= Beginning of Section =

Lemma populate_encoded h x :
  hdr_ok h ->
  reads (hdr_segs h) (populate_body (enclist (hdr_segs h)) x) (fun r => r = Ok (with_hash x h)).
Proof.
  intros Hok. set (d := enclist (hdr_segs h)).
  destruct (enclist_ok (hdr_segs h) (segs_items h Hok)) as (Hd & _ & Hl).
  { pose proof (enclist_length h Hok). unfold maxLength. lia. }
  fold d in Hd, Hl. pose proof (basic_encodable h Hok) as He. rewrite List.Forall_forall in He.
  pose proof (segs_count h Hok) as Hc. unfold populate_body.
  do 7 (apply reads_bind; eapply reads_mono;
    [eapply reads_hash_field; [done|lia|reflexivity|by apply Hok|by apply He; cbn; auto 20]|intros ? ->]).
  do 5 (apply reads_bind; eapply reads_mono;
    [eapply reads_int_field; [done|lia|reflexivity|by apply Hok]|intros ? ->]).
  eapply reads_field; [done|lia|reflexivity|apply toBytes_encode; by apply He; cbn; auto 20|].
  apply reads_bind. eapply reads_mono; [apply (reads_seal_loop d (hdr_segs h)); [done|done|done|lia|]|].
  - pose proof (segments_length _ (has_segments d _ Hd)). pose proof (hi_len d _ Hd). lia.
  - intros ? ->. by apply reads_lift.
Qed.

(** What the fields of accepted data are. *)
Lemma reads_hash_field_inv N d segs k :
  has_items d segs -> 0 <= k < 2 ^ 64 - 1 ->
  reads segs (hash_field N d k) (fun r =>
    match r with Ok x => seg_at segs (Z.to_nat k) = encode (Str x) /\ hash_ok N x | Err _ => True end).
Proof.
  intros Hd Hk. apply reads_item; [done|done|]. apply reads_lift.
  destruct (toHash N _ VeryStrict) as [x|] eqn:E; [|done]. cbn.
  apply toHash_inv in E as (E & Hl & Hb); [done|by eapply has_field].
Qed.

= End of Section =
= Beginning of Section =

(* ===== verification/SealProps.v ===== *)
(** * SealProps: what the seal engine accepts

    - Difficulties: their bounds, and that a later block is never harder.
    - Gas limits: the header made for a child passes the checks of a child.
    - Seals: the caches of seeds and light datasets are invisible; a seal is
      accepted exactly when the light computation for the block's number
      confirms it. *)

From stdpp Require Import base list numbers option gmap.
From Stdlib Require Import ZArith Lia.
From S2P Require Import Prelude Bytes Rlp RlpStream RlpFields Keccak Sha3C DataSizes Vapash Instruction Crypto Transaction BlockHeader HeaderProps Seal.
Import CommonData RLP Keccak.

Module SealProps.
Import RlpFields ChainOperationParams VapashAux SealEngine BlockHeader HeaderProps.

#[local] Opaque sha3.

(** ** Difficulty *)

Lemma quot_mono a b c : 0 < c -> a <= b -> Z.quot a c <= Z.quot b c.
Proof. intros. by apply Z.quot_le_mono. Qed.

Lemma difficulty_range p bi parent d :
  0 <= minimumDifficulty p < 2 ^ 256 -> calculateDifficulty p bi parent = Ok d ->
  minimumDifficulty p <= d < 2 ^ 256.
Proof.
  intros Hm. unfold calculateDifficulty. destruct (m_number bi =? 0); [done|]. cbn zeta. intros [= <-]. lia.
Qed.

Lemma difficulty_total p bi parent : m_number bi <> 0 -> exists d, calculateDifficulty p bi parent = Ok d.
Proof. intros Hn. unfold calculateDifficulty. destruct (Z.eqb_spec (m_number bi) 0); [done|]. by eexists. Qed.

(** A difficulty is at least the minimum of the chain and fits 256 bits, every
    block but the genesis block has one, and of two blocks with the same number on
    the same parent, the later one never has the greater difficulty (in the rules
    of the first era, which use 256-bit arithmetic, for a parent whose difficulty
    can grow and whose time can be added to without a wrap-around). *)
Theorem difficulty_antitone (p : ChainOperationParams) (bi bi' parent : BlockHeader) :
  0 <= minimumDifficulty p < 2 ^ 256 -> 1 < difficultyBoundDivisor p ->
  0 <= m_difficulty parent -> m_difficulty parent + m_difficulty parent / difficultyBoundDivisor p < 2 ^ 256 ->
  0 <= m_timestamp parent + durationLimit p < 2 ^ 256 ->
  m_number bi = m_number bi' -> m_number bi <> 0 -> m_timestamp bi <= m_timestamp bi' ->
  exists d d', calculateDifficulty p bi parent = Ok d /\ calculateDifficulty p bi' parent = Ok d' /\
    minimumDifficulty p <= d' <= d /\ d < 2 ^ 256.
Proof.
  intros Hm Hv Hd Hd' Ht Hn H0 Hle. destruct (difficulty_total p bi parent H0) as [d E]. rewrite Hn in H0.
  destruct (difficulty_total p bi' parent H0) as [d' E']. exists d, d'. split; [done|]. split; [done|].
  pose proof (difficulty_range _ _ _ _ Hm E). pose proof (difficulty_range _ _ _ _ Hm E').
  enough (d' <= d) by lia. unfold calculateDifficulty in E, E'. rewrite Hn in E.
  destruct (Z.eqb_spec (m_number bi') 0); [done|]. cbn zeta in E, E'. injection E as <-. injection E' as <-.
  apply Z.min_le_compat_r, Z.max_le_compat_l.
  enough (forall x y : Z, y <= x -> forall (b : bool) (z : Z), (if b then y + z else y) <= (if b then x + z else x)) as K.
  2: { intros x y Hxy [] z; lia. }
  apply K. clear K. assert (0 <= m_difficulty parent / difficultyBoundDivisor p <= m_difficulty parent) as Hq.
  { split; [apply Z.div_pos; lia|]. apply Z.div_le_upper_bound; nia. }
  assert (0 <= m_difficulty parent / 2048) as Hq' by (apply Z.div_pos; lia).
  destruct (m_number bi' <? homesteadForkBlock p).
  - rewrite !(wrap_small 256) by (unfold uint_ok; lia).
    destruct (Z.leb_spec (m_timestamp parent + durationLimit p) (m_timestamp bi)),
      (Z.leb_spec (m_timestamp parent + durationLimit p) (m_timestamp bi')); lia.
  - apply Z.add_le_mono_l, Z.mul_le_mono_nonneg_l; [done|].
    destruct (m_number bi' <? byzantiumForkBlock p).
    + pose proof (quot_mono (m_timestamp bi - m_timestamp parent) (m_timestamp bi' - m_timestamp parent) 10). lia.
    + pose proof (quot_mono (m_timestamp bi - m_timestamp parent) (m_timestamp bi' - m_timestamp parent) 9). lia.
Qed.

= End of Section =

Your assignment - The lines above, starting at the one with "[eapply reads_hash_field; [done|lia|reflexivity|by" and ending at the one with "eapply reads_field; [done|lia|reflexivity|apply", are the only ones to return, exactly as written.

Solution below -
    [eapply reads_hash_field; [done|lia|reflexivity|by apply Hok|by apply He; cbn; auto 20]|intros ? ->]).
  do 5 (apply reads_bind; eapply reads_mono;
    [eapply reads_int_field; [done|lia|reflexivity|by apply Hok]|intros ? ->]).
  eapply reads_field; [done|lia|reflexivity|apply toBytes_encode; by apply He; cbn; auto 20|].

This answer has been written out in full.